For more information on the implementation of PL109-95, please consult U.S. Government and Partners: Working Together on a Comprehensive, Coordinated and Effective Response to Highly Vulnerable Children.

1 FY 2009 data not yet available. (back to text)

In 1961, the U.S. Congress passed the Foreign Assistance Act to create an agency to administer long-range economic and humanitarian assistance to developing countries. Two months after passage of the act, President John F. Kennedy established the United States Agency for International Development (USAID). USAID unified pre-existing U.S. assistance programs and today continues to be the U.S. Government’s lead agency in providing assistance to the developing world.

USAID is an independent Federal agency that receives overall foreign policy guidance from the Secretary of State. With its headquarters in Washington, DC and 88 missions worldwide, the Agency provides economic, development, and humanitarian assistance around the world in support of the foreign policy goals of the United States. USAID accelerates human progress in developing countries by reducing poverty, advancing democracy, building market economies, promoting security, responding to crises, and improving quality of life.
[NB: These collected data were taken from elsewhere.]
(** The key variables describe the entry before. *)
Definition describes_prev (prev : option Write) (ks : KeyState) : Prop :=
  match prev with
  | None => has_current_user_key ks = false
  | Some p => has_current_user_key ks = true ∧ @Compare C (current_user_key ks) (wkey p) = 0 ∧ last_sequence_for_key ks = wseq p
  end.

Lemma set_level_ptrs_same c : set_level_ptrs c (level_ptrs_ c) = c.
Proof. by destruct c. Qed.

Lemma IsBaseLevelForKey_spec c u : ptrs_ok C v u (level_ptrs_ c) →
  ∃ b ptrs, IsBaseLevelForKey C v c u = (b, set_level_ptrs c ptrs) ∧ ptrs_ok C v u ptrs ∧ (b = true ↔ ¬ deeper C v (level_ c) u).
Proof using L Hv.
  intros Hp. unfold IsBaseLevelForKey.
  pose proof (base_level_loop_spec C v u (seq (level_ c + 2) (num_levels - (level_ c + 2))) Hv
    ltac:(apply Forall_forall; intros l Hl%elem_of_seq; lia) _ Hp) as Hs.
  destruct (base_level_loop C v u (level_ptrs_ c) _) as [b ptrs]. destruct Hs as [Hp' Hb]. exists b, ptrs. split; [done|]. split; [done|].
  rewrite Hb. unfold deeper. setoid_rewrite elem_of_seq. split; intros Hn (l & f & Hl & H); apply Hn; exists l, f; (split; [lia|done]).
Qed.

Lemma drop_entry_spec snapshot prev ks c w : describes_prev prev ks → write_ok w → snapshot < kMaxSequenceNumber → ptrs_ok C v (wkey w) (level_ptrs_ c) →
  ∃ drop ks' ptrs, drop_entry C v snapshot ks c (ikey_of w) = (drop, ks', set_level_ptrs c ptrs) ∧ describes_prev (Some w) ks' ∧ ptrs_ok C v (wkey w) ptrs ∧
    (hidden C snapshot prev w ∧ drop = true ∨ ¬ hidden C snapshot prev w ∧ (drop = true ↔ obsolete C v (level_ c) snapshot w)).
Proof using L Hv.
  intros Hprev Hw Hsn Hp. unfold drop_entry, ikey_of. rewrite ParseInternalKey_ikey by apply Hw. cbn [user_key sequence type].
  set (ks1 := if _ || _ then _ else ks).
  assert (has_current_user_key ks1 = true ∧ @Compare C (current_user_key ks1) (wkey w) = 0 ∧
    (last_sequence_for_key ks1 <= snapshot ↔ hidden C snapshot prev w)) as (H1 & H2 & H3).
  { unfold ks1. destruct prev as [p|]; cbn in Hprev; [destruct Hprev as (Hh & Hc & Hl)|rename Hprev into Hh]; rewrite Hh; cbn [negb orb].
    - destruct (Z.eqb_spec (@Compare C (wkey w) (current_user_key ks)) 0) as [E|E]; cbn [negb has_current_user_key current_user_key last_sequence_for_key];
        pose proof (Compare_eq_l _ _ (wkey w) Hc) as Hpw; pose proof (Compare_antisym (wkey w) (current_user_key ks)) as Ha;
        (split; [done|]); [split; [lia|]|split; [apply Compare_refl|]]; (split; [intros Hle|intros (p' & [= <-] & He & Hs)]); [|lia|lia|lia].
      exists p. split; [done|]. split; lia.
    - cbn [has_current_user_key current_user_key last_sequence_for_key]. split; [done|]. split; [apply Compare_refl|]. split; [lia|by intros (? & ? & _)]. }
  clearbody ks1. destruct (Z.leb_spec (last_sequence_for_key ks1) snapshot) as [Hle|Hgt].
  - eexists _, _, (level_ptrs_ c). rewrite set_level_ptrs_same. split; [done|]. split; [done|]. split; [done|]. left. split; [by apply H3|done].
  - assert (¬ hidden C snapshot prev w) as Hnh by (rewrite <-H3; lia).
    assert (bool_decide (wtype w = kTypeDeletion) && (wseq w <=? snapshot) = true ↔ wtype w = kTypeDeletion ∧ wseq w <= snapshot) as Hcond
      by (rewrite andb_true_iff, bool_decide_eq_true, Z.leb_le; done).
    destruct (bool_decide (wtype w = kTypeDeletion) && (wseq w <=? snapshot)).
    + destruct (IsBaseLevelForKey_spec c (wkey w) Hp) as (b & ptrs & -> & Hp' & Hb). eexists _, _, ptrs. split; [done|]. split; [done|]. split; [done|].
      right. split; [done|]. rewrite Hb. unfold obsolete. destruct (proj1 Hcond eq_refl). tauto.
    + eexists _, _, (level_ptrs_ c). rewrite set_level_ptrs_same. split; [done|]. split; [done|]. split; [done|]. right. split; [done|].
      split; [done|]. intros (Ht & Hs & _). apply Hcond. done.
Qed.
(* ===== verification/VersionSet.v ===== *)
(** * The set of versions (src/db/version_set.cc: class VersionSet)

    The linked list of live versions is a list of numbered versions, the oldest
    first; the current one is the last.  The descriptor log carries its file.  What
    the environment answers is an argument ([ManifestIO]): the new descriptor file,
    the status of a sync, the status of installing CURRENT. *)

From Stdlib Require Import String.
From stdpp Require Import gmap.
From Stdlib Require Import SpecFloat Sorted.
From S2P Require Import Prelude Coding Status Env Comparator Filename Log DbFormat VersionEdit Arena Random SkipList MemTable Version VersionBuilder Compaction.

Section VersionSet.
  Context (C : Comparator) {W : WritableFile} {F : SequentialFile}.

(** ** State *)

Record VersionSet := MkVersionSet {
  vs_next_file_number : Z;
  vs_manifest_file_number : Z;
  vs_last_sequence : Z;
  vs_log_number : Z;
  vs_prev_log_number : Z;
  descriptor_log_ : option Log.Writer;
  vs_versions : list (nat * Version);
  vs_next_id : nat;
  vs_compact_pointer : list bytes;
  vs_store : Store;
}.

Definition current (vs : VersionSet) : Version := from_option snd NewVersion (last (vs_versions vs)).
Working with governments, institutions, and civil society, the Agency assists individuals to build their own futures by mobilizing the full range of America’s public and private resources through U.S. expert presence overseas.

In FY 2008 and FY 2009, USAID embarked on an aggressive effort to increase and revitalize its workforce. The Development Leadership Initiative (DLI) strengthened USAID’s overseas workforce, substantially increasing Foreign Service staff to address critical development and humanitarian assistance issues. At the end of FY 2009, the total number of USAID employees was 7,904, including 1,580 Foreign Service Officers, 1,222 Direct Hire Civil Service Officers, 4,235 Foreign Service Nationals and 867 other non-direct hire employees. In all, 2,193 USAID employees are based in Washington and 5,711 overseas.

USAID plans its development and humanitarian assistance programs in cooperation with the Department of State, and collaborates with a variety of other Federal agencies, multilateral and bilateral organizations, private companies, academic institutions, and nongovernmental organizations.